In this blog post we are going to use the tunneling option of SSH to create a secure connection and forward the Home Assistant frontend to a local system.

The involved parties are:

  • Remote system: Where Home Assistant is running, usually in your home network.
  • Local system: Where you want to see the frontend.

The prerequirements are that you need to allow the forwarding of port 22 from your router to the system where Home Assistant is running in your network. It might also be needed that you enable the SSH daemon by $ sudo systemctl start sshd on the remote system and to adjust the host firewall. If you are running Hass.io then enable the SSH Server add-on. You must also have a public IP address or hostname which can be provided by dynamic DNS (e.g., NO-IP or DuckDNS). On your local system you need only a SSH client and you need to be in a network where SSH is allowed.

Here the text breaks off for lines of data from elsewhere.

(** [os.path.join] with a second part that is not absolute. *)
Lemma os_path_join_relative (a : string) (c : ascii) (b : string) :
  c ≠ "/"%char →
  ∃ sep, (sep = "" ∨ sep = "/") ∧
         os_path_join a (String c b) = a +:+ sep +:+ String c b ∧
         (sep = "/" ↔ ∃ d, last_char a = Some d ∧ d ≠ "/"%char).
Proof.
  intros Hc. unfold os_path_join.
  assert (Hhead :
    match String c b with
    | String "/" _ => String c b
    | _ => match last_char a with
           | None => String c b
           | Some d =>
               if decide (d = "/"%char) then a +:+ String c b
               else a +:+ "/" +:+ String c b
           end
    end =
    match last_char a with
    | None => String c b
    | Some d =>
        if decide (d = "/"%char) then a +:+ String c b
        else a +:+ "/" +:+ String c b
    end).
  { destruct c as [[] [] [] [] [] [] [] []]; try reflexivity. done. }
  rewrite Hhead. clear Hhead.
  destruct (last_char a) as [d|] eqn:Hlast.
  - destruct (decide (d = "/"%char)) as [->|Hd].
    + exists "". split; [by left|]. split; [done|].
      split; [done|]. by intros (d & [= <-] & ?).
    + exists "/". split; [by right|]. split; [done|].
      split; [|done]. intros _. by exists d.
  - exists "". split; [by left|]. split.
    + destruct a as [|x a]; [done|].
      unfold last_char in Hlast. by apply last_None in Hlast.
    + split; [done|]. by intros (d & [=] & _).
Qed.

(** X14.  When [label_wildfires] returns a record, the file it writes is
    inside [persist_directory]: its path is the directory, a slash unless
    the directory is empty or ends with one, and the file name. *)
Theorem label_wildfires_writes_inside_persist_directory
    {F : Type} {gl1 : goes_level_1.Interface F}
    {tests : threshold_model.PixelTests F}
    (scan_filepaths : list (list string))
    (persist_directory satellite region : string) (start end_ : datetime)
    (pbs : bool) (w w' : World) (wildfires : list (pydict string)) :
  goes_level_1_wildfires.label_wildfires scan_filepaths persist_directory
    satellite region start end_ pbs w = (Ok wildfires, w') →
  wildfires ≠ [] →
  ∃ sep content,
    (sep = "" ∨ sep = "/") ∧
    (sep = "/" ↔ ∃ d, last_char persist_directory = Some d ∧ d ≠ "/"%char) ∧
    file_writes w' =
      file_writes w ++
      [(persist_directory +:+ sep +:+
        "wildfires_" +:+ satellite +:+ "_" +:+ region +:+
        "_s" +:+ strftime start "%Y-%m-%dT%H:%M:%S" +:+
        "_e" +:+ strftime end_ "%Y-%m-%dT%H:%M:%S" +:+
        "_c" +:+ strftime (utcnow w) "%Y-%m-%dT%H:%M:%S" +:+ ".json",
        content)].
Proof.
  rewrite label_wildfires_run.
  pose proof (map_function_world scan_filepaths pbs w) as (Hnow & Hfiles & _).
  destruct (multiprocessing.map_function _ scan_filepaths pbs w)
    as [[results|e] w1]; simpl in Hnow, Hfiles; [|done].
  cbv zeta. destruct (filter_None results) as [|record rest] eqn:Hfound.
  { simpl. by intros [= <- <-]. }
  replace (0 <? length (record :: rest))%nat with true by reflexivity.
  match goal with
  | |- context [os_path_join _ ("wildfires_" +:+ ?tail)] =>
      destruct (os_path_join_relative persist_directory "w"
                  ("ildfires_" +:+ tail)) as (sep & Hsep & Hjoin & Hslash);
        [done|];
      change (String "w" ("ildfires_" +:+ tail))
        with ("wildfires_" +:+ tail) in Hjoin;
      rewrite Hjoin
  end.
  match goal with
  | |- context [open_error w1 ?path] =>
      destruct (open_error w1 path); [done|]
  end.
  intros Hrun _. apply (f_equal snd) in Hrun. cbn [snd] in Hrun.
  rewrite <- Hrun.
  exists sep. eexists. split; [done|]. split; [done|].
  rewrite file_writes_emit_write, !file_writes_emit_log, Hfiles, Hnow.
  reflexivity.
Qed.

Lemma label_wildfires_writes_inside_persist_directory_witness :
  ∃ sep content,
    file_writes
      (goes_level_1_wildfires.label_wildfires
         (gl1 := sample.toy_goes_level_1) (tests := sample.toy_pixel_tests)
         [["fire.nc"]] "out" "noaa-goes17" "M1" sample.started fixtures.later
         false sample.world).2 =
      [("out" +:+ sep +:+
        "wildfires_noaa-goes17_M1_s2019-10-27T20:48:27" +:+
        "_e2019-10-27T20:49:27_c2020-01-02T03:04:05.json", content)].
Proof.
  destruct (label_wildfires_writes_inside_persist_directory
              (gl1 := sample.toy_goes_level_1)
              (tests := sample.toy_pixel_tests)
              [["fire.nc"]] "out" "noaa-goes17" "M1" sample.started
              fixtures.later false sample.world
              (goes_level_1_wildfires.label_wildfires
                 (gl1 := sample.toy_goes_level_1)
                 (tests := sample.toy_pixel_tests)
                 [["fire.nc"]] "out" "noaa-goes17" "M1" sample.started
                 fixtures.later false sample.world).2
              [sample.fire_record] eq_refl)
    as (sep & content & _ & _ & Hwrites); [done|].
  exists sep, content. exact Hwrites.
Defined.

(** X15.  The JSON object that [label_wildfires] dumps,
    [dict(enumerate(wildfires))], has one member for each record, under keys
    that are all different: member [i] is record [i] under the decimal
    string of [i], so no record hides another in the file. *)
Theorem enumerated_records_have_distinct_keys
    (wildfires : list (pydict string)) :
  ∃ members,
    goes_level_1_wildfires.json_of_indexed (enumerate wildfires) =
      JObject members ∧
    length members = length wildfires ∧
    NoDup members.*1 ∧
    ∀ i,
      members !! i =
        (fun record =>
           (str_int (Z.of_nat i),
            goes_level_1_wildfires.json_of_record record))
          <$> wildfires !! i.
Proof.
  unfold goes_level_1_wildfires.json_of_indexed, enumerate.
  eexists. split; [reflexivity|].
  rewrite fmap_imap. split; [by rewrite length_imap|]. split.
  - rewrite fmap_imap. apply NoDup_alt. intros i j key Hi Hj.
    rewrite list_lookup_imap in Hi, Hj.
    destruct (wildfires !! i), (wildfires !! j); simplify_eq/=.
    by apply str_int_of_nat_inj.
  - intros i. by rewrite list_lookup_imap.
Qed.

(** X16.  The title [plot_wildfires] gives a scan agrees with
    [parse_scan_for_wildfire]: it reads "Wildfire Present: True" exactly
    when the group that assembles into the scan gets a record, and
    "Wildfire Present: False" exactly when it gets [None]; the image shown
    is the prediction and the band shown is band 7. *)
Theorem plot_wildfires_title_agrees_with_parse
    {F : Type} {gl1 : goes_level_1.Interface F}
    {tests : threshold_model.PixelTests F}
    (filepaths : list string) (goes_scan : goes_level_1.GoesScan)
    (w : World) :
  goes_level_1.read_netcdfs filepaths = Ok goes_scan →
  let drawn := goes_level_1_wildfires.plot_wildfires goes_scan in
  (goes_level_1_wildfires.fire_title drawn = "Wildfire Present: True" ↔
   ∃ record,
     (goes_level_1_wildfires.parse_scan_for_wildfire filepaths w).1 =
       Ok (Some record)) ∧
  (goes_level_1_wildfires.fire_title drawn = "Wildfire Present: False" ↔
   (goes_level_1_wildfires.parse_scan_for_wildfire filepaths w).1 = Ok None) ∧
  goes_level_1_wildfires.fire_image drawn =
    goes_level_1_wildfires.predict_wildfires goes_scan ∧
  goes_level_1_wildfires.scan_band drawn =
    goes_level_1.getitem goes_scan "band_7".
Proof.
  intros Hread drawn. unfold drawn, goes_level_1_wildfires.plot_wildfires.
  rewrite parse_scan_for_wildfire_run, Hread. simpl.
  destruct (float_gt _ _); simpl.
  - split; [split; [by eexists|done]|]. split; [|done]. by split.
  - split; [split; [done|by intros [? ?]]|]. split; [|done]. by split.
Qed.

Lemma plot_wildfires_title_agrees_with_parse_witness :
  goes_level_1_wildfires.fire_title
    (goes_level_1_wildfires.plot_wildfires
       (gl1 := sample.toy_goes_level_1) (tests := sample.toy_pixel_tests)
       sample.calm_scan) = "Wildfire Present: False".
Proof.
  apply (plot_wildfires_title_agrees_with_parse
           (gl1 := sample.toy_goes_level_1)
           (tests := sample.toy_pixel_tests)
           ["calm.nc"] sample.calm_scan sample.world eq_refl).
  reflexivity.
Defined.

First let’s have a look at the command we are going to use. Use man ssh to get more information.

$ ssh -L 8000:localhost:8123 user@[IP_ADDRESS_REMOTE]
      |  |    |         |    |    |
      |  |    |         |    |    |_ IP address or hostname of your router.
      |  |    |         |    |_ Username on the remote system.
      |  |    |         |_ Port where the application is running.
      |  |    |_ We want the frontend on this system.
      |  |_ The port on our local system to use (above 1024).
      |_ We want to do local port forwarding.
Bash

A possible example could look like the command below.

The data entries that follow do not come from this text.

(** * libotr private keys and fingerprint store (src/privkey.c)

    A shallow embedding of [privkey.c]: the human-readable fingerprint
    format, the hexadecimal codec of the fingerprint store, the loader of
    the fingerprint store, the linked registry of private keys with its
    [tous] back-pointers, the key-file loader and key generation.

    Conventions.
    - A C [char] is an [ascii]; an [unsigned char] is a [byte]; a C string
      is a [string] (the characters before the terminating NUL).
    - [unsigned int] arithmetic is done in [Z] / [N]; a store into an
      [unsigned char] reduces modulo 256.
    - Memory allocation is assumed to succeed: the [GPG_ERR_ENOMEM] exits
      are not part of the model.
    - libgcrypt and the operating system are the environment.  The file
      system is a finite map from paths to files, with the permissions
      and the room that decide whether [fopen] and [fprintf] succeed;
      S-expressions are trees, and the parser, the printer and the
      cryptography are parameters ([Gcrypt]).
    - A loop over the linked list runs on fuel, the number of live
      structures; on a well-formed registry it ends by its own test. *)

From Stdlib Require Import ZArith NArith Ascii String.
From Stdlib.Strings Require Import Byte.
From stdpp Require Import base option list gmap strings fin_maps.

Local Open Scope string_scope.
Local Open Scope list_scope.
Local Open Scope nat_scope.

(** ** Characters, bytes and C strings *)

Definition NUL : ascii := Ascii.zero.
Definition TAB : ascii := ascii_of_nat 9.
Definition LF : ascii := ascii_of_nat 10.
Definition CR : ascii := ascii_of_nat 13.
Definition SPACE : ascii := ascii_of_nat 32.

(** The numeric value of a character.  [ctoh] only compares against the
    ranges '0'..'9', 'a'..'f', 'A'..'F', all below 128, so a signed and
    an unsigned [char] give the same outcome. *)
Definition char_code (c : ascii) : Z := Z.of_N (N_of_ascii c).

(** Store of an [unsigned int] into an [unsigned char]. *)
Definition to_uchar (z : Z) : byte :=
  default x00 (Byte.of_N (Z.to_N (z mod 256))).

Fixpoint string_of_chars (l : list ascii) : string :=
  match l with
  | [] => EmptyString
  | c :: l' => String c (string_of_chars l')
  end.

Fixpoint chars_of_string (s : string) : list ascii :=
  match s with
  | EmptyString => []
  | String c s' => c :: chars_of_string s'
  end.

(** The C string held in a character buffer: everything before the first
    NUL. *)
Fixpoint cstring (buf : list ascii) : string :=
  match buf with
  | [] => EmptyString
  | c :: buf' => if decide (c = NUL) then EmptyString else String c (cstring buf')
  end.

(** [strchr s c]: the offset of the first [c] in [s], if any. *)
Fixpoint strchr (s : string) (c : ascii) : option nat :=
  match s with
  | EmptyString => None
  | String d s' => if decide (d = c) then Some 0 else S <$> strchr s' c
  end.

(** [s + n] for a C string [s] of at least [n] characters. *)
Fixpoint drop_chars (n : nat) (s : string) : string :=
  match n, s with
  | S n', String _ s' => drop_chars n' s'
  | _, _ => s
  end.

(** The first [n] characters of [s]: the C string at [s] once
    [s[n] = '\0'] has been stored. *)
Fixpoint take_chars (n : nat) (s : string) : string :=
  match n, s with
  | S n', String c s' => String c (take_chars n' s')
  | _, _ => EmptyString
  end.

(** [hex[i]] for a C string: reading the terminator yields NUL. *)
Definition char_at (s : string) (i : nat) : ascii :=
  default NUL (String.get i s).

(** ** printf's %02X and %02x *)

Definition hex_digit (upper : bool) (d : N) : ascii :=
  if (d <? 10)%N then ascii_of_N (48 + d)
  else ascii_of_N ((if upper then 55 else 87) + d).

Fixpoint hex_digits (upper : bool) (fuel : nat) (n : N) (acc : string) : string :=
  match fuel with
  | O => acc
  | S fuel' =>
      if (n =? 0)%N then acc
      else hex_digits upper fuel' (n / 16)%N (String (hex_digit upper (n mod 16)%N) acc)
  end.

Fixpoint zero_pad (k : nat) (s : string) : string :=
  match k with
  | O => s
  | S k' => String "0"%char (zero_pad k' s)
  end.

(** The text printed for an unsigned value under "%02X" ([upper = true])
    or "%02x": its hexadecimal digits, left-padded with zeros to width 2. *)
Definition fmt_02x (upper : bool) (n : N) : string :=
  let ds := hex_digits upper (N.size_nat n) n EmptyString in
  zero_pad (2 - String.length ds) ds.

(** ** Buffers and loops *)

(** [for (i = 0; i < n; ++i) body]. *)
Fixpoint for_upto {St : Type} (n : nat) (body : nat → St → St) (s : St) : St :=
  match n with
  | O => s
  | S k => body k (for_upto k body s)
  end.

(** Copy the characters of [s] into [buf] from offset [p] on. *)
Fixpoint poke_string (buf : list ascii) (p : nat) (s : string) : list ascii :=
  match s with
  | EmptyString => buf
  | String c s' => poke_string (<[p:=c]> buf) (S p) s'
  end.

(** [sprintf(p, "%02X", value)]: the two digits and the terminating NUL. *)
Definition sprintf_02X (buf : list ascii) (p : nat) (value : byte) : list ascii :=
  let text := fmt_02x true (Byte.to_N value) in
  <[p + String.length text:=NUL]> (poke_string buf p text).

(** ** otrl_privkey_hash_to_human *)

(** The state of the two loops: the [human] buffer and the offset of [p]
    in it.  For a buffer of 45 characters every store is in range (the
    theorem on the result shows the buffer keeps its length). *)
Definition otrl_privkey_hash_to_human (human : list ascii) (hash : list byte)
  : list ascii :=
  let '(buf, p) :=
    for_upto 5 (fun word '(buf, p) =>
      let '(buf, p) :=
        for_upto 4 (fun byte '(buf, p) =>
          (sprintf_02X buf p (default x00 (hash !! (word * 4 + byte))), p + 2))
          (buf, p) in
      (<[p:=SPACE]> buf, p + 1))
      (human, 0) in
  (* Change that last ' ' to a '\0' *)
  let p := p - 1 in
  <[p:=NUL]> buf.

(** ** ctoh and the hexadecimal form of a fingerprint *)

Definition ctoh (c : ascii) : Z :=
  let v := char_code c in
  if (char_code "0" <=? v)%Z && (v <=? char_code "9")%Z then (v - char_code "0")%Z
  else if (char_code "a" <=? v)%Z && (v <=? char_code "f")%Z then (v - char_code "a" + 10)%Z
  else if (char_code "A" <=? v)%Z && (v <=? char_code "F")%Z then (v - char_code "A" + 10)%Z
  else 0%Z.

(** [(ctoh(hex[i]) << 4) + ctoh(hex[i+1])], stored in an unsigned char. *)
Definition hex_pair (hi lo : ascii) : byte :=
  to_uchar (Z.shiftl (ctoh hi) 4 + ctoh lo).

(** [for(j=0, i=0; i<40; i+=2) fingerprint[j++] = ...] with [40 = 2 n]:
    the loop overwrites the first [n] slots of the [fingerprint] buffer. *)
Definition hex_to_bytes (n : nat) (fingerprint : list byte) (hex : string)
  : list byte :=
  for_upto n (fun j fp =>
    <[j:=hex_pair (char_at hex (2 * j)) (char_at hex (2 * j + 1))]> fp) fingerprint.

(** [for(i=0;i<20;++i) fprintf(storef, "%02x", fprint->fingerprint[i])]. *)
Definition bytes_to_hex (n : nat) (fingerprint : list byte) : string :=
  for_upto n (fun i out => out +:+ fmt_02x false (Byte.to_N (default x00 (fingerprint !! i)))) EmptyString.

ssh -L 8000:localhost:8123 ha@192.168.0.11
Bash

The first time you establish the connection you need to accept the fingerprint.

The authenticity of host '192.168.0.11 (192.168.0.11)' can't be established.
ECDSA key fingerprint is SHA256:asdf2faasd4gk45454fadr78wfadfasdfeg4vvvsae33.
ECDSA key fingerprint is MD5:44:d4:f7:44:d4:aa:b8:de:ef:09:3e:0d:4e:12:11:09.
Are you sure you want to continue connecting (yes/no)?
Warning: Permanently added '192.168.0.162' (ECDSA) to the list of known hosts.
ha@192.168.0.11's password:
Last login: Fri Oct 27 17:50:09 2017
[-assistant ~]$
Bash

Now you are able to use your frontend on your local system: http://localhost:8000

Things to keep in mind:

  • You need a public IP address or hostname (Dynamic DNS will work) if you want to use it from the internet.
  • You need to setup port forwarding on your router.
  • Don’t allow root to use SSH. Set PermitRootLogin no on the remote system.
  • Your local port must be above 1024. Only root is allowed to forward privileged ports which are below 1024.
  • Use SSH keys for authentication instead of passwords to avoid bruteforce attacks.